The documentary arrives at the perfect moment, commemorating the 50th anniversary of that first legendary midnight screening at New York’s Waverly Theatre. What began as a quirky adaptation of Richard O’Brien’s London stage musical has since evolved into something far more radical: a participatory, queer-coded rebellion wrapped in corsets, camp, and call-backs. Strange Journey captures that evolution with infectious enthusiasm, charting the film’s unlikely trajectory from box office disappointment to global phenomenon.
What makes Rocky Horror endure isn’t just its iconic performances – though hearing from the original cast, including Tim Curry, Susan Sarandon, and Barry Bostwick, is a genuine delight. It’s the way the film shattered norms long before mainstream audiences were ready. In the mid-1970s, its gleeful embrace of sexual fluidity, gender play, and unabashed weirdness felt revolutionary. Today, it reads as both a time capsule and a still-radical manifesto.



The documentary wisely centers that cultural impact over simple nostalgia. Yes, there’s joy in revisiting the music, the performances, and the behind-the-scenes stories, but the real heartbeat here is the community that formed in the aisles. Midnight screenings became more than showings; they became sanctuaries. For queer audiences especially, Rocky Horror offered something rare: visibility, validation, and permission to be loud, messy, and entirely themselves.

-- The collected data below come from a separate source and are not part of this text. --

(** * jettison: a shallow embedding of [src/polyfill.js] and [src/jettison.js]

    The development follows the two source modules.  [Module Polyfill]
    embeds the byte-level integer and IEEE-754 encoders of [polyfill.js]
    together with the range-checked [DataViewPolyfill].  The rest embeds the
    codecs, [StreamView], [Field], [Definition] and [Schema] of
    [jettison.js].

    JavaScript Numbers are IEEE-754 doubles; they are modelled by Rocq's
    primitive [float]s, which are the same binary64 format with the same
    rounding.  Integer-valued Numbers that the code only compares, masks and
    shifts are carried as [Z]. *)

From Stdlib Require Import ZArith Lia Bool.
From Stdlib Require Import Floats.
From stdpp Require Import base option list strings gmap.

Open Scope Z_scope.

(** ** Outcomes of a call

    [Throw] is a JavaScript exception reaching the caller.  [Unmodelled]
    marks a call whose argument is not of the JavaScript type the codec
    expects, where the source would go through a host conversion (ToNumber of a
    string, [utf8.encode] of a non-string, ...) that is outside this
    embedding. *)

Inductive error : Type :=
| RangeError (msg : string)
| TypeError (msg : string)
| Error (msg : string)
| KeyNotDefined (key : string)   (* new Error(`'${key}' is not defined in schema`) *)
| IdNotDefined (id : Z).         (* new Error(`'${id}' is not defined in schema`) *)

Inductive result (A : Type) : Type :=
| Ok (a : A)
| Throw (e : error)
| Unmodelled.

Arguments Ok {A} a.
Arguments Throw {A} e.
Arguments Unmodelled {A}.

#[global] Instance result_ret : MRet result := fun A a => Ok a.
#[global] Instance result_bind : MBind result := fun A B f m =>
  match m with
  | Ok a => f a
  | Throw e => Throw e
  | Unmodelled => Unmodelled
  end.

Definition is_Ok {A} (r : result A) : bool :=
  match r with Ok _ => true | _ => false end.

Definition is_Throw {A} (r : result A) : bool :=
  match r with Throw _ => true | _ => false end.

(** ** Numbers *)

(** A Number is either known to be an integer ([Int z], exact) or an
    arbitrary double ([Float f]).  Lengths, byte values, ids and everything
    read back by the integer codecs are [Int]; the float codecs produce
    [Float]. *)
Inductive number : Type :=
| Int (z : Z)
| Float (f : float).

(** The double nearest to an integer (exact below 2^53). *)
Definition Z_to_float (z : Z) : float :=
  SF2Prim (binary_normalize prec emax z 0 false).

Definition to_float (n : number) : float :=
  match n with
  | Int z => Z_to_float z
  | Float f => f
  end.

(** [value < other] and [value > other] on Numbers. *)
Definition number_ltb (a b : number) : bool :=
  match a, b with
  | Int x, Int y => x <? y
  | _, _ => PrimFloat.ltb (to_float a) (to_float b)
  end.

Definition number_gtb (a b : number) : bool := number_ltb b a.

(** ECMAScript ToInt32: truncate, reduce modulo 2^32, read as signed. *)
Definition wrap32 (z : Z) : Z := (z + 2 ^ 31) mod 2 ^ 32 - 2 ^ 31.

Definition float_trunc (f : float) : Z :=
  match Prim2SF f with
  | S754_finite s m e =>
      let a := if 0 <=? e then Z.pos m * 2 ^ e else Z.pos m / 2 ^ (- e) in
      if s then - a else a
  | _ => 0
  end.

Definition ToInt32 (n : number) : Z :=
  match n with
  | Int z => wrap32 z
  | Float f => wrap32 (float_trunc f)
  end.

(** The bitwise operators, on the ToInt32 images of their operands. *)
Definition js_and (a b : number) : Z := Z.land (ToInt32 a) (ToInt32 b).
Definition js_or (a b : number) : Z := Z.lor (ToInt32 a) (ToInt32 b).
Definition js_shr (a : number) (n : Z) : Z := Z.shiftr (ToInt32 a) (n mod 32).
Definition js_shl (a : number) (n : Z) : Z :=
  wrap32 (Z.shiftl (ToInt32 a) (n mod 32)).

(** [Math.pow(2, n)] for an integer [n]: exact, infinite above the double
    range, zero below it. *)
Definition Math_pow2 (n : Z) : float := Z.ldexp 1%float n.

(** [Math.floor(log2(x))] for a positive finite [x].  [Math.log2] is a host
    function; it is modelled by its mathematical value, the exponent of [x]. *)
Definition Math_floor_log2 (x : float) : Z := snd (Z.frexp x) - 1.

Module Polyfill.

(** ** [IntegerPolyfill] *)

Record IntegerPolyfill : Type := {
  ip_byteLength : nat;
  ip_signed : bool
}.

Definition ip_bitLength (p : IntegerPolyfill) : Z :=
  Z.of_nat (ip_byteLength p) * 8.

Definition ip_signBit (p : IntegerPolyfill) : Z := 2 ^ (ip_bitLength p - 1).

Definition ip_minValue (p : IntegerPolyfill) : Z :=
  if ip_signed p then - 2 ^ (ip_bitLength p - 1) else 0.

Definition ip_maxValue (p : IntegerPolyfill) : Z :=
  if ip_signed p then 2 ^ (ip_bitLength p - 1) - 1 else 2 ^ ip_bitLength p - 1.

(** The first index and the step of a traversal from the least significant
    byte: forwards for little endian, backwards from the last byte
    otherwise. *)
Definition lsb_first (byteLength : nat) (littleEndian : bool) : Z * Z :=
  if littleEndian then (0, 1) else (Z.of_nat byteLength - 1, -1).

(** [bytes[byteOffset + i]]; a hole or an index past the end reads as 0. *)
Definition byte_at (bytes : list Z) (byteOffset : nat) (i : Z) : Z :=
  default 0 (bytes !! Z.to_nat (Z.of_nat byteOffset + i)).

(** [bytes[byteOffset + i] = b].  Every caller has validated the range, so
    the index is inside the array. *)
Definition byte_set (bytes : list Z) (byteOffset : nat) (i : Z) (b : Z) : list Z :=
  <[Z.to_nat (Z.of_nat byteOffset + i) := b]> bytes.

(** [while (i !== stop) { value += bytes[byteOffset + i] * scale; ... }] *)
Fixpoint ip_get_loop (fuel : nat) (bytes : list Z) (byteOffset : nat)
    (i increment stop value scale : Z) : Z :=
  match fuel with
  | O => value
  | S fuel' =>
      if i =? stop then value
      else ip_get_loop fuel' bytes byteOffset (i + increment) increment stop
             (value + byte_at bytes byteOffset i * scale) (scale * 256)
  end.
(** * Transcript analyzer and summary generator

    A shallow embedding of [hooks/utils/transcript_analyzer.py] and
    [hooks/utils/summary_generator.py], and the properties of the
    analysis pipeline proved over it.

    Conventions of the embedding.
    - A Python [str] is a Rocq [string], one [ascii] per code point; the
      model covers text whose code points are below 256.
    - A value decoded by [json.loads] is a [pyval]; a [dict] keeps its items
      in insertion order (keys distinct) and is looked up by key. Values
      are as [json.loads] builds them: every container is a fresh object,
      and every [NaN] literal decodes to the one float object
      [json.decoder.NaN].
    - A Python [float] is a binary64 number of [SpecFloat]; every
      operation rounds to nearest, ties to even.
    - Code that can raise returns [result A = exn + A]; [try/except
      Exception] is a match on the sum, [except json.JSONDecodeError] a
      match on that one class.
    - [str()], [json.loads] and [datetime.fromisoformat] belong to the
      Python library, not to this repository: they are section variables.
      [json.loads] returns a value or raises: [JSONDecodeError] on text
      that is not JSON, and other exceptions on text that is
      ([RecursionError] on deep nesting, [ValueError] on an integer
      literal beyond the digit limit).
    - The library is that of Python 3.11, the version the scripts ask
      for. *)

From Stdlib Require Import ZArith List String Ascii Bool Lia DecimalString.
From Corelib Require Import SpecFloat.
Import ListNotations.
Local Open Scope string_scope.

That legacy echoes throughout Strange Journey. Contemporary voices like Jack Black and Trixie Mattel help underline just how far the film’s influence stretches, from comedy and drag to music and fashion. But the film never loses sight of its core truth: Rocky Horror didn’t just influence culture – it created space for people, who had never seen themselves reflected anywhere else.

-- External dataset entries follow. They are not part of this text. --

(** The version library instance reads the text it prints for a version it
    has read back as the same version. *)
Lemma NewVersion_Version_String (text : string) (v : Version) :
  NewVersion text = (Some v, None) ->
  NewVersion (Version_String v) = (Some v, None).
Proof.
  unfold NewVersion at 1.
  pose proof (Cut_byte_found "+" text) as F1.
  pose proof (Cut_byte_not_found "+" text) as N1.
  destruct (Cut text "+") as [[t1 meta] f1].
  pose proof (Cut_byte_found "-" t1) as F2.
  pose proof (Cut_byte_not_found "-" t1) as N2.
  destruct (Cut t1 "-") as [[t2 pre] f2].
  pose proof (Cut_byte_found "." t2) as F3.
  destruct (Cut t2 ".") as [[major rest] dot1].
  pose proof (Cut_byte_found "." rest) as F4.
  destruct (Cut rest ".") as [[minor patch] dot2].
  destruct dot1, dot2; cbn [andb negb]; try discriminate.
  destruct (validateIdentifier pre) eqn:Vpre; [|discriminate].
  destruct (validateIdentifier meta) eqn:Vmeta; [|discriminate]. cbn [negb].
  destruct (ParseInt major) as [a|] eqn:Pa; [|discriminate].
  destruct (ParseInt minor) as [b|] eqn:Pb; [|discriminate].
  destruct (ParseInt patch) as [c|] eqn:Pc; [|discriminate].
  intros [= <-].
  (* no sign in the dotted part *)
  assert (Hplus1 : has_byte "+" t1 = false).
  { destruct f1; [now destruct (F1 _ _ eq_refl) | now destruct (N1 _ _ eq_refl) as (-> & _ & ?)]. }
  assert (Hminus2 : has_byte "-" t2 = false).
  { destruct f2; [now destruct (F2 _ _ eq_refl) | now destruct (N2 _ _ eq_refl) as (-> & _ & ?)]. }
  assert (Hplus2 : has_byte "+" t2 = false).
  { destruct f2.
    - destruct (F2 _ _ eq_refl) as [-> _]. rewrite has_byte_app in Hplus1.
      now apply orb_false_iff in Hplus1 as [? _].
    - now destruct (N2 _ _ eq_refl) as (-> & _ & _). }
  destruct (F3 _ _ eq_refl) as [-> Hmajor_dot].
  destruct (F4 _ _ eq_refl) as [-> Hminor_dot].
  apply has_byte_dotted_inv in Hminus2 as (Hm_a & Hm_b & Hm_c).
  apply has_byte_dotted_inv in Hplus2 as (Hp_a & Hp_b & Hp_c).
  destruct (ParseInt_unsigned _ _ Hp_a Hm_a Pa) as (na & -> & Hna).
  destruct (ParseInt_unsigned _ _ Hp_b Hm_b Pb) as (nb & -> & Hnb).
  destruct (ParseInt_unsigned _ _ Hp_c Hm_c Pc) as (nc & -> & Hnc).
  clear F1 N1 F2 N2 F3 F4 Pa Pb Pc Hmajor_dot Hminor_dot Hplus1
        Hm_a Hm_b Hm_c Hp_a Hp_b Hp_c.
  (* the printed text *)
  unfold Version_String. cbn [Major Minor Patch PreRelease Metadata].
  set (A := format_d (Z.of_N na)). set (B := format_d (Z.of_N nb)).
  set (C := format_d (Z.of_N nc)).
  assert (HA : forall x, ((48 <=? nat_of_ascii x) && (nat_of_ascii x <=? 57))%nat = false ->
                         has_byte x A = false)
    by (intros x Hx; apply (digits_only_has_byte x _ Hx), format_d_digits).
  assert (HB : forall x, ((48 <=? nat_of_ascii x) && (nat_of_ascii x <=? 57))%nat = false ->
                         has_byte x B = false)
    by (intros x Hx; apply (digits_only_has_byte x _ Hx), format_d_digits).
  assert (HC : forall x, ((48 <=? nat_of_ascii x) && (nat_of_ascii x <=? 57))%nat = false ->
                         has_byte x C = false)
    by (intros x Hx; apply (digits_only_has_byte x _ Hx), format_d_digits).
  set (Y := A ++ "." ++ B ++ "." ++ C).
  assert (HYp : has_byte "+" Y = false)
    by (apply has_byte_dotted; [reflexivity | apply HA | apply HB | apply HC]; reflexivity).
  assert (HYm : has_byte "-" Y = false)
    by (apply has_byte_dotted; [reflexivity | apply HA | apply HB | apply HC]; reflexivity).
  set (X := Y ++ (if String.eqb pre "" then "" else "-" ++ pre)).
  assert (HXp : has_byte "+" X = false).
  { unfold X. rewrite has_byte_app, HYp. cbn.
    destruct (String.eqb pre ""); [reflexivity|]. cbn.
    now apply validateIdentifier_no_plus. }
  assert (Etext : A ++ "." ++ B ++ "." ++ C
                    ++ (if String.eqb pre "" then "" else "-" ++ pre)
                    ++ (if String.eqb meta "" then "" else "+" ++ meta)
                  = X ++ (if String.eqb meta "" then "" else "+" ++ meta)).
  { unfold X, Y. now rewrite !append_assoc. }
  rewrite Etext. clear Etext.
  assert (Ecut1 : Cut (X ++ (if String.eqb meta "" then "" else "+" ++ meta)) "+"
                  = (X, meta, negb (String.eqb meta ""))).
  { destruct (String.eqb_spec meta "") as [->|Hmeta]; cbn [negb].
    - rewrite append_empty_r. now apply Cut_byte_absent.
    - now apply Cut_byte_app. }
  unfold NewVersion. rewrite Ecut1.
  assert (Ecut2 : Cut X "-" = (Y, pre, negb (String.eqb pre ""))).
  { unfold X. destruct (String.eqb_spec pre "") as [->|Hpre]; cbn [negb].
    - rewrite append_empty_r. now apply Cut_byte_absent.
    - now apply Cut_byte_app. }
  rewrite Ecut2.
  assert (Ecut3 : Cut Y "." = (A, B ++ "." ++ C, true))
    by (apply Cut_byte_app, HA; reflexivity).
  rewrite Ecut3.
  assert (Ecut4 : Cut (B ++ "." ++ C) "." = (B, C, true))
    by (apply Cut_byte_app, HB; reflexivity).
  rewrite Ecut4. cbn [andb negb]. rewrite Vpre, Vmeta. cbn [negb].
  unfold A, B, C. now rewrite !ParseInt_format_d.
Qed.

End semver_facts.

(** ** The statements at concrete inputs *)

Abbreviation parse_semver := (ParsePackageName semver.NewVersion).
Abbreviation print_semver := (PackageName_String semver.Version_String).

(** X1: with the version library instance the round trip needs no assumption:
    every PackageName obtained from a successful ParsePackageName is read
    back from its String(). *)
Theorem ParsePackageName_round_trip_semver (s : string) (p : PackageName semver.Version) :
  parse_semver s = (p, None) -> parse_semver (print_semver p) = (p, None).
Proof.
  intros E. apply (parse_to_string _ _ _ s p E).
  intros v Hv.
  destruct (parse_version_origin _ _ _ _ _ _ E Hv) as (ver & H1 & H2).
  apply (semver_facts.NewVersion_Version_String ver).
  destruct (semver.NewVersion ver) as [v' e']. cbn in H1, H2.
  now rewrite H1, (H2 eq_refl).
Qed.

(** The same at [wasi:clocks@1.0.0]. *)
Lemma ParsePackageName_round_trip_semver_witness :
  parse_semver (print_semver wasi_clocks_1_0_0) = (wasi_clocks_1_0_0, None).
Proof.
  apply (ParsePackageName_round_trip_semver "wasi:clocks@1.0.0"). reflexivity.
Defined.

(** C1 at [wasi:clocks@1.0.0], with the version library instance. *)
Lemma ParsePackageName_round_trip_witness :
  parse_semver (print_semver wasi_clocks_1_0_0) = (wasi_clocks_1_0_0, None) /\
  (exists p, parse_semver "wasi:clocks@1.0.0" = (p, None) /\
             print_semver p = "wasi:clocks@1.0.0") /\
  parse_semver "wasi:clocks@1.0.0" = (wasi_clocks_1_0_0, None) /\
  print_semver wasi_clocks_1_0_0 = "wasi:clocks@1.0.0".
Proof.
  pose proof (ParsePackageName_round_trip semver.Version semver.NewVersion
                semver.Version_String) as (Ha & Hb & Hc).
  split; [|split].
  - apply (Ha "wasi:clocks@1.0.0"); [reflexivity|].
    intros v [= <-]. reflexivity.
  - apply Hb. exists "wasi", "clocks".
    repeat split; try discriminate.
    right. exists (semver.Build_Version 1 0 0 "" ""). split; reflexivity.
  - apply Hc; reflexivity.
Defined.

(** C6, as amended, at [clocks]. *)
Lemma ParsePackageName_without_colon_witness :
  strings.has_byte ":" "clocks" = false /\
  Name (fst (parse_semver "clocks")) = "" /\
  (exists (ver : string) (hasVer : bool),
     splits_at_first "@" "clocks" (Namespace (fst (parse_semver "clocks"))) ver hasVer) /\
  snd (parse_semver "clocks") <> None.
Proof.
  split; [reflexivity|].
  apply (ParsePackageName_without_colon semver.Version semver.NewVersion "clocks").
  reflexivity.
Defined.

(** C6, the claim as stated fails: [clocks] holds no [:], and the namespace
    ParsePackageName yields for it is [clocks], not the empty string; it is
    the name that is empty. *)
Lemma ParsePackageName_without_colon_namespace :
  strings.has_byte ":" "clocks" = false /\
  parse_semver "clocks" =
    (Build_PackageName "clocks" "" None, Some (errors_New "missing package name")) /\
  String.eqb (Namespace (fst (parse_semver "clocks"))) "" = false.
Proof. repeat split. Qed.

(** C5, as amended, at [wasi:clocks@1.0.0], where both orders agree. *)
Lemma ParsePackageName_splits_witness :
  parse_semver "wasi:clocks@1.0.0" =
  ParsePackageName_colon_first semver.NewVersion "wasi:clocks@1.0.0".
Proof.
  apply (proj2 (ParsePackageName_splits semver.Version semver.NewVersion)
               "wasi:clocks@1.0.0" "wasi" "clocks@1.0.0" true).
  - split; reflexivity.
  - reflexivity.
Defined.

(** C5, the claim as stated fails: on [a@b:c] the first [:] comes after the
    [@]. ParsePackageName cuts at the [@] first, takes [a] as the namespace
    and fails on the version text [b:c]; splitting on the first [:] first
    gives the namespace [a@b] and the name [c], and succeeds. *)
Lemma ParsePackageName_at_before_colon :
  parse_semver "a@b:c" =
    (Build_PackageName "a" "" None,
     Some (imported_error "semver" "b:c is not in dotted-tri format")) /\
  ParsePackageName_colon_first semver.NewVersion "a@b:c" =
    (Build_PackageName "a@b" "c" None, None) /\
  splits_at_first ":" "a@b:c" "a@b" "c" true /\
  String.eqb (Namespace (fst (parse_semver "a@b:c"))) "a@b" = false.
Proof. repeat split. Qed.

(** C8 at a name with a further colon. *)
Lemma PackageName_Validate_nil_iff_witness :
  PackageName_Validate (Build_PackageName "wasi" "clocks:more" (@None semver.Version)) = None.
Proof.
  apply (proj1 (proj2 (PackageName_Validate_nil_iff semver.Version))); reflexivity.
Defined.

(** C3 at [u32]. *)
Lemma ParseType_exactly_primitives_witness :
  (exists t : Type_, ParseType "u32" = (Some t, None) /\ TypeName t = "u32") /\
  TypeName U32 = "u32" /\ snd (ParseType "u32") = None.
Proof.
  destruct (proj2 (proj2 ParseType_exactly_primitives) "u32") as (_ & Hin & Hsome & _).
  split.
  - apply Hin. cbn. tauto.
  - apply Hsome. reflexivity.
Defined.

(** C4, as amended, on a host where wasm-tools succeeds. *)
Lemma loadWIT_input_conflict_witness :
  loadWIT host_ok "types.wit" (Some "package a:b;") =
    ([], (None, Some (errors_New "cannot set both path and reader; provide only one"))) /\
  loadWIT host_ok "" None =
    ([LookPath_called "wasm-tools";
      Command_run "/usr/bin/wasm-tools" wit_args None;
      DecodeJSON_called "{}"],
     (Some "{}", None)).
Proof.
  pose proof (loadWIT_input_conflict string string host_ok) as (Hboth & _ & Hneither).
  split.
  - apply Hboth. discriminate.
  - apply (Hneither "/usr/bin/wasm-tools" "{}" ""); reflexivity.
Defined.

(** C4, the claim as stated fails: with neither a path nor a reader, on a
    host where wasm-tools is found and succeeds, loadWIT returns no error at
    all; it has looked wasm-tools up, run it and decoded its output. *)
Lemma loadWIT_neither_supplied :
  loadWIT host_ok "" None =
    ([LookPath_called "wasm-tools";
      Command_run "/usr/bin/wasm-tools" ["component"; "wit"; "-j"; "--all-features"] None;
      DecodeJSON_called "{}"],
     (Some "{}", None)) /\
  snd (snd (loadWIT host_ok "" None)) = None.
Proof. split; reflexivity. Qed.

(** C2 at a document with a handle to a resource and at the document of
    scenario E. *)
Lemma resolved_handles_target_resources_witness :
  (exists g, Resolution.resolve Resolution.doc_handles = inl g /\
     forall td t, Resolution.in_graph g td ->
       Resolution.handle_target (TypeDef_Kind td) = Some t ->
       TypeDef_Kind t = Resource /\ In t (Resolution.TypeDefs g)) /\
  (exists e, Resolution.resolve Resolution.doc_bad_handle = inr e).
Proof.
  pose proof Resolution_facts.resolved_handles_target_resources as (Hok & Hbad & _).
  split.
  - eexists. split; [reflexivity|].
    apply (Hok Resolution.doc_handles). reflexivity.
  - apply (Hbad Resolution.doc_bad_handle 1%nat
             (Resolution.Build_RawTypeDef None (Resolution.Raw_borrow 0) None "")
             (Resolution.Build_RawTypeDef (Some "point")
                (Resolution.Raw_record [("x", Resolution.Raw_primitive "s32")]) None "")
             0%Z); reflexivity.
Defined.

(** X5 at [a:b@01.2.3]: the version library instance reads [01.2.3] as 1.2.3,
    and the printed form is [a:b@1.2.3]. *)
Lemma PackageName_String_of_parsed_witness :
  parse_semver "a:b@01.2.3" =
    (Build_PackageName "a" "b" (Some (semver.Build_Version 1 2 3 "" "")), None) /\
  print_semver (Build_PackageName "a" "b" (Some (semver.Build_Version 1 2 3 "" "")))
  = "a:b@1.2.3".
Proof.
  split; [reflexivity|].
  exact (proj2 (PackageName_String_of_parsed semver.Version semver.NewVersion
                  semver.Version_String "a:b@01.2.3" _ eq_refl)
               "a:b" "01.2.3" eq_refl eq_refl).
Defined.

(** X7 at the package name [wasi:clocks@1.0.0]. *)
Lemma PackageName_String_injective_witness :
  well_formed semver.NewVersion semver.Version_String wasi_clocks_1_0_0 /\
  wasi_clocks_1_0_0 = wasi_clocks_1_0_0.
Proof.
  assert (H : well_formed semver.NewVersion semver.Version_String wasi_clocks_1_0_0)
    by (repeat split; discriminate).
  split; [exact H|].
  exact (PackageName_String_injective semver.Version semver.NewVersion
           semver.Version_String wasi_clocks_1_0_0 wasi_clocks_1_0_0 H H eq_refl).
Defined.

(** X9 on a host without wasm-tools. *)
Lemma loadWIT_tool_not_found_witness :
  loadWIT host_without_tool "types.wit" None =
  ([LookPath_called "wasm-tools"],
   (None, Some (imported_error "exec" "executable file not found in $PATH"))).
Proof.
  apply (loadWIT_tool_not_found string string host_without_tool "types.wit" None "");
    reflexivity.
Defined.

Visually and structurally, the documentary mirrors its subject’s exuberance. It’s fast-paced, celebratory, and occasionally chaotic in the best way, echoing the anything-goes spirit of a midnight screening. While it doesn’t linger too long on any single thread, that breeziness feels intentional – this is less a lecture and more an invitation to join the party.

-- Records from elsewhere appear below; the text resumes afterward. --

(** The place of the i-th of [n] attributes around a parent at [parentPos]:
    50 apart and centred on the parent, a row above it when it is an entity
    and a row below it otherwise, every difference and sum rounded to a
    double. *)
Definition attributeSlot (isEntity : bool) (parentPos : Position) (n i : nat) : Position :=
  {| pos_x := fl (fl (pos_x parentPos - (inject_Z (Z.of_nat n - 1) * ATTRIBUTE_SPACING) / 2)
                  + ofIndex i * ATTRIBUTE_SPACING);
     pos_y := if isEntity then fl (pos_y parentPos - VERTICAL_SPACING)
              else fl (pos_y parentPos + VERTICAL_SPACING) |}.

Local Close Scope Q_scope.

(** The groups collected from the attributes [l]: one for every parent that
    has attributes, holding them in their order. *)
Definition grouped (parentMap : gmap jsstring jsstring) (l : list DiagramNode)
    (groups : list (jsstring * list DiagramNode)) : Prop :=
  List.NoDup (List.map fst groups)
  /\ forall p, assoc p groups = match groupOf parentMap l p with
                                | [] => None
                                | g => Some g
                                end.

(** *** Where the tokens stand *)

(** The line that follows the code units [pre]: one more than their line
    feeds. *)
Definition lineAfter (pre : jsstring) : N :=
  1 + N.of_nat (length (List.filter (N.eqb c_lf) pre)).

(** The code units of [s] after its last line feed. *)
Fixpoint lastLine (s : jsstring) : jsstring :=
  match s with
  | [] => []
  | _ :: s' => if existsb (N.eqb c_lf) s then lastLine s' else s
  end.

And what a party it continues to be. In an era where queer rights and self-expression once again feel under pressure, Rocky Horror’s mantra – “Don’t Dream It, Be It” – lands with renewed urgency. Strange Journey doesn’t just remind us why the film mattered; it makes a compelling case for why it still does.
Strange Journey: The Story of Rocky Horror opened in select theaters starting April 24. After its theatrical run, the film is expected to expand to major digital and on-demand platforms, making it accessible for audiences ready to do the Time Warp all over again. And this time with a deeper appreciation for the revolution behind the rhinestones.